Arrangements
The mechanisms that maintain materialized views for Materialize dataflows are called arrangements. Understanding arrangements better can help you make decisions that will reduce memory usage while maintaining performance.
Materialized views
Before we talk about the arrangements that maintain materialized views, let’s review what materialized views are, how they work in traditional databases, and how they work in Materialize.
A view is simply a query saved under a name for convenience; the query is executed each time the view is referenced, without any savings in performance or speed. But some databases also support something more powerful: materialized views, which save the results of the query for quicker access.
Traditional databases typically only have limited support for materialized views in two ways: first, the updates to the views generally occur at set intervals, so views are not updated in real time, and second, only a limited subset of SQL syntax is supported. In cases where a traditional database does support refreshes for each data update, it tends to be very slow. These limitations stem from limited support for incremental updates; most databases are not designed to maintain long-running incremental queries, but instead are optimized for queries that are executed once and then wound down. This means that when the data changes, the materialized view must be recomputed from scratch in all but a few simple cases.
Our raison d’être at Materialize is to manage materialized views better than this. Materialize stores materialized views in memory to make them faster to access, and incrementally updates the views as the data changes to maintain correctness.
Dataflows
Materialize can make incremental updates efficiently because it’s built on an incremental data-parallel compute engine, Differential Dataflow, which in turn is built on a distributed processing framework called Timely Dataflow.
When you create a materialized view and issue a query, Materialize creates a dataflow. A dataflow consists of instructions on how to respond to data input and to changes to that data. Once executed, the dataflow computes and stores the result of the SQL query in memory, polls the source for updates, and then incrementally updates the query results when new data arrives.
Collections
Materialize dataflows act on collections of data, multisets that store each event in an update stream as a triple of (data, time, diff)
.
Term | Definition |
---|---|
data | The record update. |
time | The logical timestamp of the update. |
diff | The change in the number of copies of the record (typically -1 for deletion, 1 for addition). |
Arrangements
A collection provides a data stream of updates as they happen. To provide fast access to the changes to individual records, the collection can be represented in an alternate form, indexed on data
to present the sequence of changes (time, diff
) the collection has undergone. This indexed representation is called an arrangement.

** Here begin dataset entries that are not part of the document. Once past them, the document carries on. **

(** The block served to [layout] does not meet any live allocation. *)
Definition fresh_block (live : gmap Z Layout) (layout : Layout) (ptr : Z) : Prop :=
  0 < ptr /\ ptr mod align layout = 0 /\ live !! ptr = None /\
  (forall q l, live !! q = Some l -> disjoint_ranges ptr (size layout) q (size l)).

Lemma fresh_block_of_inv s live free O layout ptr :
  live !! ptr = None -> alloc_inv s (<[ptr := layout]> live) free O -> fresh_block live layout ptr.
Proof.
  intros Hnone [_ _ _ _ _ Hlv Hdj].
  destruct (Hlv ptr layout ltac:(apply lookup_insert_eq)) as (Hv & Ho & Hp & Hm).
  split_and!; [done|by apply block_align_of_mod|done|]. intros q l Hq.
  assert (q <> ptr) by congruence.
  destruct (Hlv q l ltac:(by rewrite lookup_insert_ne)) as (_ & Hoq & _ & _).
  pose proof (block_size_of_ge layout). pose proof (block_size_of_ge l).
  destruct (Hdj _ _ _ _ Ho Hoq ltac:(done)); [left|right]; lia.
Qed.

(** What [fallback_alloc] does for a layout. *)
Lemma fallback_alloc_ok s live free O layout layout' :
  alloc_inv s live free O -> valid_layout layout ->
  size layout' = block_size_of layout -> align layout' = block_align_of layout ->
  exists ptr s', fallback_alloc layout' s = (ptr, s') /\
    (ptr = 0 /\ s' = s \/ fresh_block live layout ptr /\ allocator_ok s' (<[ptr := layout]> live)).
Proof.
  intros Hinv Hv Hs Ha. unfold fallback_alloc.
  destruct (allocate_first_fit layout' (fallback s)) as [[ptr h]|] eqn:Hf.
  - eexists _, _. split; [done|]. right.
    destruct (fresh_inv _ _ _ _ _ _ _ _ Hinv Hv Hs Ha Hf) as (Hp & Hnone & Hinv').
    assert (live !! ptr = None).
    { destruct (live !! ptr) as [l|] eqn:Hl; [|done].
      apply (inv_live _ _ _ _ Hinv) in Hl as (_ & Ho & _). congruence. }
    split; [by eapply fresh_block_of_inv|by eexists _, _].
  - eexists _, _. split; [done|]. by left.
Qed.

(** C4: [alloc] never panics.  It returns null and changes nothing, or it
    returns an aligned block that is disjoint from all live allocations and
    keeps the allocator consistent. *)
Theorem alloc_correct s live layout :
  allocator_ok s live -> valid_layout layout ->
  exists ptr s', alloc layout s = Ret (ptr, s') /\
    (ptr = 0 /\ s' = s \/ fresh_block live layout ptr /\ allocator_ok s' (<[ptr := layout]> live)).
Proof.
  intros (free & O & Hinv) Hv. unfold alloc. destruct (block_index layout) as [i|] eqn:Hi.
  - apply block_index_size in Hi as Hbs. destruct Hbs as (bs & Hbs & _).
    pose proof (lookup_lt_Some _ _ _ Hbs) as Hlt.
    pose proof (inv_heads _ _ _ _ Hinv) as Hlen.
    destruct (lookup_lt_is_Some_2 (list_heads s) i ltac:(lia)) as [hd Hhd].
    unfold index. rewrite !get_nat, Hhd. cbn [expect mbind outcome_bind].
    destruct (Forall2_lookup_l _ _ _ _ _ (inv_chain _ _ _ _ Hinv) Hhd) as (l & Hl & Hc).
    destruct (decide (hd = 0)) as [->|Hne].
    + rewrite Hbs. cbn [expect mbind outcome_bind].
      assert (Hfs : from_size_align bs bs = Some (mkLayout bs bs)).
      { clear -Hbs. do 9 (destruct i as [|i]; [by injection Hbs as <-|]). by destruct i. }
      rewrite Hfs. cbn [unwrap expect mbind outcome_bind].
      destruct (fallback_alloc_ok s live free O layout (mkLayout bs bs)) as (p & s' & E & Hr);
        [done..| | |].
      * unfold block_size_of. by rewrite Hi, (list_lookup_total_correct _ _ _ Hbs).
      * unfold block_align_of. by rewrite Hi, (list_lookup_total_correct _ _ _ Hbs).
      * rewrite E. by exists p, s'.
    + destruct l as [|a l]; [done|]. destruct Hc as (<- & _ & Hc).
      rewrite index_set_ok by (cbn; lia). cbn [mbind outcome_bind]. rewrite Nat2Z.id.
      eexists _, _. split; [done|]. right.
      pose proof (pop_inv _ _ _ _ _ _ _ _ Hinv Hi Hv Hl) as Hinv'.
      destruct (inv_free _ _ _ _ Hinv _ _ _ hd Hl Hbs ltac:(left)) as (_ & _ & _ & Hnone).
      split; [by eapply fresh_block_of_inv|by eexists _, _].
  - destruct (fallback_alloc_ok s live free O layout layout) as (p & s' & E & Hr); [done..| | |].
    + unfold block_size_of. by rewrite Hi.
    + unfold block_align_of. by rewrite Hi.
    + rewrite E. by exists p, s'.
Qed.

Materialize builds and maintains indexes on both the input and output collections as well as for many intermediate collections created when processing a query. Because queries can overlap, Materialize might need to build the exact same indexes for multiple queries. Instead of performing redundant work, Materialize builds the index once and maintains it in memory, sharing the required resources across all queries that use the indexed data. The index is then effectively a sunk cost, and the cost of each query is determined only by the new work it introduces.
You can find a more detailed analysis of the arrangements built for different types of queries in our blog post on Joins in Materialize.
Arrangement size
The size of an arrangement, or amount of memory it requires, is roughly proportional to its number of distinct (data, time)

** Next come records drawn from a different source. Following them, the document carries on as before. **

(* ===== verification/Frames.v ===== *)
(** * Physical frames and the kernel heap

    [src/src/memory.rs]: the two frame allocators over the memory map that the
    boot loader passes, and [src/src/allocator.rs]: the mapping of the kernel
    heap.  Frame allocators are a class, as the [FrameAllocator] trait is;
    the page table mapper of the [x86_64] crate is a class with the laws its
    documentation states. *)
From S2P Require Import Prelude FixedBlock.

Definition PAGE_SIZE : Z := 4096.

(** A region of the memory map: [range.start_addr()], [range.end_addr()] and
    whether its type is [MemoryRegionType::Usable].  The addresses are those of
    frames, below the 52-bit limit of physical addresses. *)
Record MemoryRegion := mkRegion { start_addr : Z; end_addr : Z; is_usable : bool }.
#[global] Instance MemoryRegion_eq_dec : EqDecision MemoryRegion.
Proof. solve_decision. Defined.
Abbreviation MemoryMap := (list MemoryRegion).

(** [(a..b).step_by(n)] *)
Definition step_range (a b n : Z) : list Z :=
  (fun i => a + i * n) <$> seqZ 0 ((b - a + n - 1) / n).

(** [PhysFrame::containing_address] and [Page::containing_address] *)
Definition containing_address (a : Z) : Z := a - a mod PAGE_SIZE.

Definition usable_frames (memory_map : MemoryMap) : list Z :=
  let usable_regions := filter (fun r => is_usable r = true) memory_map in
  let addr_ranges := (fun r => (start_addr r, end_addr r)) <$> usable_regions in
  let frame_addresses := addr_ranges ≫= fun r => step_range r.1 r.2 4096 in
  containing_address <$> frame_addresses.

(** The trait [FrameAllocator<Size4KiB>]. *)
Class FrameAllocator (S : Type) := allocate_frame : S -> outcome (option Z * S).

(** [BuddyAllocator]: an iterator is the list of the items it will yield. *)
Record BuddyAllocator := mkBuddy { buddy_map : MemoryMap; frame_iter : list Z }.

Definition Buddy_init (memory_map : MemoryMap) (used : Z) : BuddyAllocator :=
  mkBuddy memory_map (drop (Z.to_nat used) (usable_frames memory_map)).

Definition Buddy_allocate_frame (b : BuddyAllocator) : outcome (option Z * BuddyAllocator) :=
  match frame_iter b with
  | [] => Ret (None, b)
  | f :: rest => Ret (Some f, mkBuddy (buddy_map b) rest)
  end.
#[export] Instance Buddy_frames : FrameAllocator BuddyAllocator := Buddy_allocate_frame.

Definition Buddy_deallocate_frame (b : BuddyAllocator) (frame : Z) : outcome BuddyAllocator :=
  Panic "not yet implemented".

(** [LinearFrameAllocator] *)
Record LinearFrameAllocator := mkLinear { linear_map : MemoryMap; next : Z }.

Definition Linear_init (memory_map : MemoryMap) : LinearFrameAllocator := mkLinear memory_map 0.
Definition Linear_usable_frames (l : LinearFrameAllocator) : list Z :=
  let usable_regions := filter (fun r => is_usable r = true) (linear_map l) in
  let addr_ranges := (fun r => (start_addr r, end_addr r)) <$> usable_regions in
  let frame_addresses := addr_ranges ≫= fun r => step_range r.1 r.2 4096 in
  containing_address <$> frame_addresses.
Definition get_used (l : LinearFrameAllocator) : Z := next l.

Definition Linear_allocate_frame {P : Profile} (l : LinearFrameAllocator)
    : outcome (option Z * LinearFrameAllocator) :=
  n ← add_u 64 (next l) 1;
  let l := mkLinear (linear_map l) n in
  Ret (get (Linear_usable_frames l) (next l), l).
#[export] Instance Linear_frames {P : Profile} : FrameAllocator LinearFrameAllocator :=
  Linear_allocate_frame.

(** [n] allocations in a row; the frames come in the order of the calls. *)
Fixpoint allocate_many {S} `{FrameAllocator S} (n : nat) (s : S) : outcome (list (option Z) * S) :=
  match n with
  | O => Ret ([], s)
  | S n =>
      '(f, s) ← allocate_frame s;
      '(fs, s) ← allocate_many n s;
      Ret (f :: fs, s)
  end.

(** ** The kernel heap *)

Definition HEAP_START : Z := 0x444444440000.
Definition HEAP_SIZE : Z := 0x100 * 0x1000.

Inductive PageTableFlag := PRESENT | WRITABLE | USER_ACCESSIBLE.
#[export] Instance PageTableFlag_eq_dec : EqDecision PageTableFlag.
Proof. solve_decision. Defined.
Inductive MapToError := FrameAllocationFailed | ParentEntryHugePage | PageAlreadyMapped (frame : Z).

(** The trait [Mapper<Size4KiB>]: [map_to] may itself take frames for page
    tables from the frame allocator. *)
Class Mapper (M : Type) := map_to :
  forall {S} `{FrameAllocator S}, Z -> Z -> list PageTableFlag -> M -> S ->
    outcome (result unit MapToError * M * S).

(** [Page::range_inclusive] *)
Definition range_inclusive (first last : Z) : list Z :=
  (fun i => first + i * PAGE_SIZE) <$> seqZ 0 ((last - first) / PAGE_SIZE + 1).

Definition heap_pages : list Z :=
  let heap_start_addr := HEAP_START in
  let heap_end_addr := heap_start_addr + HEAP_SIZE - 1 in
  range_inclusive (containing_address heap_start_addr) (containing_address heap_end_addr).

Section heap.
Context {M S : Type} `{Mapper M} `{FrameAllocator S} `{FallbackHeap}.
(** A header, a note and a segment of two instructions at [0x4000b0]. *)
Definition example_file : list Z :=
  ElfHeader_bytes example_header (replicate 8 0) ++
  ph_bytes 4 4 0 0 0 0 ++ ph_bytes 1 5 176 0x4000b0 4 4 ++ [0xF3; 0x90; 0xEB; 0xFC; 0].

Definition example_segment : ProgramHeader :=
  mkProgramHeader (Some Load) 5 176 0x4000b0 4 4 0x1000.
Definition example_frames : BuddyAllocator := Buddy_init [mkRegion 0 0x20000 true] 1.
Abbreviation page_map := (gmap Z (Z * list PageTableFlag)).
Definition example_load : @LoadState page_map BuddyAllocator :=
  mkLoadState ∅ example_frames ∅ [] (fun _ => 0).

Lemma example_small : small example_file example_segment.
Proof. by split; vm_compute. Qed.
Lemma example_can_allocate : can_allocate 12 example_frames.
Proof. apply can_allocate_buddy, Nat.leb_le. vm_compute. done. Qed.
Lemma example_recorded : recorded example_load.
Proof. intros p Hp. by apply elem_of_empty in Hp. Qed.

Lemma load_segment_small_witness :
  exists st', @load_segment dev_profile _ _ _ _ _ _ example_file example_segment example_load = Ret st' /\
    loaded example_file example_segment (ld_mem st').
Proof.
  destruct (@load_segment_small dev_profile _ _ _ _ _ _ example_file example_segment example_load 8
    example_small example_recorded) as (st' & H1 & H2 & _).
  - intros _. reflexivity.
  - apply example_can_allocate.
  - exists st'. split; [exact H1|exact H2].
Defined.

Lemma example_program_headers beyond :
  program_headers beyond example_file 64 2 =
  [mkProgramHeader (Some Note) 4 0 0 0 0 0x1000; example_segment].
Proof. reflexivity. Qed.

Definition large_segment : ProgramHeader :=
  mkProgramHeader (Some Load) 5 0 0x400000 0x800 0x1000 0x1000.

Lemma load_segment_large_panics_witness :
  @load_segment release_profile _ _ _ _ _ _ (replicate 4096 0) large_segment example_load =
  Panic unwrap_err_msg.
Proof.
  apply (@load_segment_large_panics release_profile); [done|done|done|apply example_recorded| | |].
  - apply not_elem_of_empty.
  - intros _. reflexivity.
  - apply (can_allocate_le 12); [lia|apply example_can_allocate].
Defined.

Lemma from_slice_spec_witness :
  bytes (take 64 example_file) /\ from_slice (take 64 example_file) = Ok example_header.
Proof.
  assert (Hb : bytes (take 64 example_file)).
  { apply (bool_decide_unpack (Forall (fun b => 0 <= b < 2 ^ 8) _)). vm_compute. done. }
  split; [exact Hb|]. apply (from_slice_spec _ example_header Hb). split.
  - split; try done; repeat (constructor || done).
  - exists (replicate 8 0). split; reflexivity.
Defined.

pairs, which can be small even if the number of records is large. As an illustration, consider a histogram of taxi rides grouped by the number of riders and the fare amount. The number of distinct (rider, fare)
pairs will be much smaller than the number of total rides that take place.
The amount of memory that the arrangement requires is then further reduced by background compaction of historical data.
Analyzing arrangements
Materialize provides various tools that allow you to analyze arrangements, although they are post hoc tools best used for debugging, rather than planning tools to be used before creating indexes or views. See Diagnosing Using SQL, Monitoring, and EXPLAIN
for more details.
Reducing memory usage
Creating indexes manually
When creating an arrangement for a join where the key is not clear, Materialize attempts to choose a key that will ensure that data is well distributed. If there is a primary key, that will be used; if there are source fields not required by the query, they are not included. Often Materialize can pull primary key info from a Confluent schema.
If Materialize cannot detect a primary key, the default key is the full set of columns, in order to ensure good data distribution. Creating an unmaterialized view and then specifying a custom index makes the key smaller.
For more examples of cases where you might want to create an index manually, see Joins in Materialize.
Casting the data type
Currently, Materialize handles implicit casts in a very memory-intensive way. Until this issue is resolved, you can reduce memory usage by building an index on the view with the type changed for any queries which include implicit casts, for example, when you combine 32-bit and 64-bit numbers.